EXERCISE DATA:
(* ===== verification/TaskStore.v ===== *)
(** * TaskStore: tasks, their attempts, and the jobs they belong to

    A job is cut into tasks.  A worker claims a task, starts it, keeps the claim alive
    by heartbeats, and commits a result or reports a failure; what it leaves undone is
    taken back by sweeps, and every time a task is handed out again its attempt number
    [retry_count] has moved on.  A slow task can get a hedge (a second task for the same
    chunk), a disputed chunk a third opinion.  This file models those operations:
    [store_tasks.go], [failure.go], the claim of [scheduler.go], the job transitions of
    [store_jobs.go], the reservations of [store.go] and the guards [schema.sql] puts on
    the two status columns.  Committed results are verified in [Verification]; the
    theorems on histories are in [TaskLifecycle].

    Which task a claim prefers, and the conditions on capabilities, memory, residency
    and containment, are over tables this model does not have: the query's choice is an
    argument ([pick]), checked against the conditions on the modelled tables, and the
    remaining ones are the argument [supply].  The clock is an argument ([now], in
    nanoseconds); event rows that only inform the buyer are left out, and so is the
    trigger that keeps the identity of an execution frozen.  A job's economic plan is its
    row of columns, which the code compares with the plan's document before it uses
    them. *)
From stdpp Require Import base numbers list gmap strings pretty.
From Stdlib Require Import SpecFloat.
From S2P Require Import Prelude.
From S2P Require Import Float64.
From S2P Require Import Currency.
From S2P Require Import LedgerWrite.
From S2P Require Import Purse.
From S2P Require Import ObservedOutput.
Local Open Scope Z_scope.
Local Open Scope go_scope.

(** ** Rows *)

Inductive task_status := TQueued | TRunning | TVerifying | TRetrying | TComplete | TFailed | TCancelled.

#[export] Instance task_status_eq_dec : EqDecision task_status.
Proof. solve_decision. Defined.

(** The columns of a worker that decide what it may run, and that a claim freezes on
    the task. *)
Record machine := mkMachine {
  mc_hw_class : string;
  mc_hardware : string;
  mc_engine : string;
  mc_build : string;
  mc_policy : string
}.

#[export] Instance machine_eq_dec : EqDecision machine.
Proof. solve_decision. Defined.

Record worker := mkWorker {
  wk_supplier : UUID;
  wk_profile : string;
  wk_machine : machine;
  wk_last_seen : option Z;
  wk_throttled : bool;
  wk_streak : Z
}.

(** [execution_*]: all set or all null, by the check [tasks_execution_identity_complete]. *)
Record execution := mkExecution {
  ex_worker : UUID;
  ex_supplier : UUID;
  ex_machine : machine
}.

(** [frozenTaskEconomics]: the price a task is born with, in micros, and exactly where the
    plan is exact. *)
Record frozenTaskEconomics := mkFrozen {
  fz_charge : Z;                      (* economic_buyer_charge_usd *)
  fz_payout : Z;                      (* economic_supplier_payout_usd *)
  fz_charge_nanos : option Z;
  fz_payout_nanos : option Z
}.

#[export] Instance frozenTaskEconomics_eq_dec : EqDecision frozenTaskEconomics.
Proof. solve_decision. Defined.

(** What a task is, fixed when the row is inserted. *)
Record birth := mkBirth {
  b_job : UUID;
  b_chunk : Z;
  b_redundancy : bool;
  b_honeypot : bool;
  b_hedged_from : option UUID;
  b_input_ref : string;
  b_check_class : option machine;
  b_created_at : Z;
  b_price : frozenTaskEconomics;
  b_expected : Z;                     (* expected_output_records, 0 for null *)
  b_whole_input : bool                (* input_sha256 is the digest of the job's input *)
}.

(** Who holds it. *)
Record hold := mkHold {
  h_status : task_status;
  h_claimed_by : option UUID;
  h_claimed_at : option Z;
  h_started_at : option Z;
  h_worker : option UUID;
  h_retry : Z;
  h_visible_at : option Z;
  h_excluded : option UUID;
  h_excluded_until : option Z
}.

(** What came out of it. *)
Record outcome_cols := mkOutcome {
  o_result_key : string;
  o_result_ref : string;
  o_result_sha : string;
  o_reported : option (Z * Z);
  o_outcome : option string;
  o_completed_at : option Z
}.

Record task := mkTask {
  t_birth : birth;
  t_hold : hold;
  t_exec : option execution;
  t_out : outcome_cols
}.

Definition t_status (t : task) : task_status := h_status (t_hold t).
Definition t_job (t : task) : UUID := b_job (t_birth t).
Definition t_chunk (t : task) : Z := b_chunk (t_birth t).
Definition t_retry (t : task) : Z := h_retry (t_hold t).
Definition t_claimed_by (t : task) : option UUID := h_claimed_by (t_hold t).
Definition t_hedged_from (t : task) : option UUID := b_hedged_from (t_birth t).
Definition t_redundancy (t : task) : bool := b_redundancy (t_birth t).

Record placement := mkPlacement {
  pl_version : Z;
  pl_runtime : string;
  pl_machine : machine                (* the hardware class is not part of it *)
}.

(** The job's economic plan, and whether its pricing decision has the uniform policy. *)
Record econ_plan := mkEconPlan {
  ep_price : frozenTaskEconomics;     (* *_per_task_usd, *_per_task_nanos *)
  ep_initial : Z;                     (* initial_task_count *)
  ep_uniform : bool
}.

Definition ep_charge_micros (ep : econ_plan) : Z := fz_charge (ep_price ep).

(** The columns of [jobs] and of the job's reserve that [LedgerWrite]'s tables do not
    have. *)
Record jobx := mkJobx {
  jx_task_count : Z;
  jx_tasks_done : Z;
  jx_max_micros : option Z;           (* max_usd *)
  jx_firm_micros : option Z;          (* firm_quote_max_usd of a firm quote *)
  jx_charge_status : string;
  jx_strikes : Z;
  jx_tier : string;
  jx_budget_state : string;
  jx_placement : option placement;
  jx_actual_micros : option Z;
  jx_plan : option econ_plan;
  jx_reserve : option (Z * Z)         (* reserved_tasks, consumed_tasks *)
}.

Record supplier := mkSupplier {
  sp_reputation : spec_float;         (* REAL *)
  sp_status : string;
  sp_completed : Z;
  sp_quarantined_at : option Z
}.

(** *** Verification tables *)

Inductive work_status := WPending | WLeased | WTerminal.

#[export] Instance work_status_eq_dec : EqDecision work_status.
Proof. solve_decision. Defined.

(** The immutable snapshot of a commit; [sn_input] is the canonical JSON of the inputs. *)
Record work_snapshot := mkSnapshot {
  sn_task : UUID;
  sn_attempt : Z;
  sn_job : UUID;
  sn_worker : UUID;
  sn_supplier : UUID;
  sn_input : string;
  sn_staged_key : string;
  sn_reported_sha : string;
  sn_duration : Z;
  sn_tokens : Z
}.

#[export] Instance work_snapshot_eq_dec : EqDecision work_snapshot.
Proof. solve_decision. Defined.

Record artifact := mkArtifact { af_key : string; af_sha : string; af_bytes : Z }.

#[export] Instance artifact_eq_dec : EqDecision artifact.
Proof. solve_decision. Defined.

Record lease_cols := mkLeaseCols { ls_owner : string; ls_token : UUID; ls_expires : Z }.

Record vwork := mkVwork {
  vw_snapshot : work_snapshot;
  vw_status : work_status;
  vw_sampling : option (string * bool);
  vw_artifact : option artifact;
  vw_lease : option lease_cols;
  vw_attempts : Z;
  vw_next_at : Z;
  vw_terminal : option (string * string);   (* terminal_outcome, decision_sha256 *)
  vw_created_at : Z
}.

Record verdict := mkVerdict {
  vd_job : UUID;
  vd_supplier : UUID;
  vd_outcome : string;
  vd_result_sha : string;
  vd_decision_sha : string;
  vd_work : UUID;
  vd_artifact_key : string;
  vd_artifact_sha : string
}.

#[export] Instance verdict_eq_dec : EqDecision verdict.
Proof. solve_decision. Defined.

(** [VerificationEffect], one constructor per kind, the identifier first. *)
Inductive effect :=
  | DockReputation (id supplierID : UUID) (event : string)
  | RecordEvent (id jobID taskID supplierID : UUID) (event : string)
  | ClawbackCredit (id supplierID taskID : UUID)
  | Quarantine (id supplierID : UUID)
  | Requeue (id taskID : UUID)
  | InsertTiebreak (id jobID taskID peer primary : UUID) (inputRef : string) (chunk : Z).

Record failure_note := mkFailureNote { fn_kind : string; fn_code : string; fn_job_type : string }.

Record decision := mkDecision {
  dc_outcome : string;
  dc_effects : list effect;
  dc_failure : option failure_note
}.

Record vplan := mkVplan {
  vp_snapshot_sha : string;
  vp_artifact : artifact;
  vp_sampling : string * bool;
  vp_decision : decision;
  vp_settlement : list LedgerEntry;
  vp_digest : string;
  vp_created_at : Z
}.

Record resolution := mkResolution { rs_winner : UUID; rs_work : UUID; rs_artifact : artifact }.

#[export] Instance resolution_eq_dec : EqDecision resolution.
Proof. solve_decision. Defined.

(** ** The tables *)

Record world := mkWorld {
  w_purse : purse;                               (* ledger, job rows, balances *)
  w_tasks : gmap UUID task;
  w_jobs : gmap UUID jobx;
  w_workers : gmap UUID worker;
  w_suppliers : gmap UUID supplier;
  w_history : gmap (UUID * Z * UUID) UUID;       (* task, attempt, worker -> supplier *)
  w_work : gmap UUID vwork;
  w_plans : gmap UUID vplan;                     (* by work id *)
  w_verdicts : gmap (UUID * Z) verdict;          (* by task and attempt *)
  w_effects : gset UUID;                         (* verification_events.effect_id *)
  w_resolved : gmap (UUID * Z * string) resolution  (* job, chunk, basis *)
}.

Definition books (w : world) : db := purse_books (w_purse w).

Definition with_purse (w : world) (p : purse) : world :=
  mkWorld p (w_tasks w) (w_jobs w) (w_workers w) (w_suppliers w) (w_history w) (w_work w) (w_plans w)
    (w_verdicts w) (w_effects w) (w_resolved w).
Definition with_books (w : world) (d : db) : world := with_purse w (with_purse_books (w_purse w) d).
Definition with_tasks (w : world) (m : gmap UUID task) : world :=
  mkWorld (w_purse w) m (w_jobs w) (w_workers w) (w_suppliers w) (w_history w) (w_work w) (w_plans w)
    (w_verdicts w) (w_effects w) (w_resolved w).
Definition with_jobs (w : world) (m : gmap UUID jobx) : world :=
  mkWorld (w_purse w) (w_tasks w) m (w_workers w) (w_suppliers w) (w_history w) (w_work w) (w_plans w)
    (w_verdicts w) (w_effects w) (w_resolved w).
Definition with_workers (w : world) (m : gmap UUID worker) : world :=
  mkWorld (w_purse w) (w_tasks w) (w_jobs w) m (w_suppliers w) (w_history w) (w_work w) (w_plans w)
    (w_verdicts w) (w_effects w) (w_resolved w).
Definition with_suppliers (w : world) (m : gmap UUID supplier) : world :=
  mkWorld (w_purse w) (w_tasks w) (w_jobs w) (w_workers w) m (w_history w) (w_work w) (w_plans w)
    (w_verdicts w) (w_effects w) (w_resolved w).
Definition with_history (w : world) (m : gmap (UUID * Z * UUID) UUID) : world :=
  mkWorld (w_purse w) (w_tasks w) (w_jobs w) (w_workers w) (w_suppliers w) m (w_work w) (w_plans w)
    (w_verdicts w) (w_effects w) (w_resolved w).
Definition with_work (w : world) (m : gmap UUID vwork) : world :=
  mkWorld (w_purse w) (w_tasks w) (w_jobs w) (w_workers w) (w_suppliers w) (w_history w) m (w_plans w)
    (w_verdicts w) (w_effects w) (w_resolved w).
Definition with_plans (w : world) (m : gmap UUID vplan) : world :=
  mkWorld (w_purse w) (w_tasks w) (w_jobs w) (w_workers w) (w_suppliers w) (w_history w) (w_work w) m
    (w_verdicts w) (w_effects w) (w_resolved w).
Definition with_verdicts (w : world) (m : gmap (UUID * Z) verdict) : world :=
  mkWorld (w_purse w) (w_tasks w) (w_jobs w) (w_workers w) (w_suppliers w) (w_history w) (w_work w) (w_plans w)
    m (w_effects w) (w_resolved w).
Definition with_effects (w : world) (m : gset UUID) : world :=
  mkWorld (w_purse w) (w_tasks w) (w_jobs w) (w_workers w) (w_suppliers w) (w_history w) (w_work w) (w_plans w)
    (w_verdicts w) m (w_resolved w).
Definition with_resolved (w : world) (m : gmap (UUID * Z * string) resolution) : world :=
  mkWorld (w_purse w) (w_tasks w) (w_jobs w) (w_workers w) (w_suppliers w) (w_history w) (w_work w) (w_plans w)
    (w_verdicts w) (w_effects w) m.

EXERCISE REQUIREMENTS: Take the first line of the material above as the start and the line that contains "From S2P Require Import ObservedOutput." as the end. Output only that span, every line exactly as it stands.

ANSWER SECTION:
(* ===== verification/TaskStore.v ===== *)
(** * TaskStore: tasks, their attempts, and the jobs they belong to

    A job is cut into tasks.  A worker claims a task, starts it, keeps the claim alive
    by heartbeats, and commits a result or reports a failure; what it leaves undone is
    taken back by sweeps, and every time a task is handed out again its attempt number
    [retry_count] has moved on.  A slow task can get a hedge (a second task for the same
    chunk), a disputed chunk a third opinion.  This file models those operations:
    [store_tasks.go], [failure.go], the claim of [scheduler.go], the job transitions of
    [store_jobs.go], the reservations of [store.go] and the guards [schema.sql] puts on
    the two status columns.  Committed results are verified in [Verification]; the
    theorems on histories are in [TaskLifecycle].

    Which task a claim prefers, and the conditions on capabilities, memory, residency
    and containment, are over tables this model does not have: the query's choice is an
    argument ([pick]), checked against the conditions on the modelled tables, and the
    remaining ones are the argument [supply].  The clock is an argument ([now], in
    nanoseconds); event rows that only inform the buyer are left out, and so is the
    trigger that keeps the identity of an execution frozen.  A job's economic plan is its
    row of columns, which the code compares with the plan's document before it uses
    them. *)
From stdpp Require Import base numbers list gmap strings pretty.
From Stdlib Require Import SpecFloat.
From S2P Require Import Prelude.
From S2P Require Import Float64.
From S2P Require Import Currency.
From S2P Require Import LedgerWrite.
From S2P Require Import Purse.
From S2P Require Import ObservedOutput.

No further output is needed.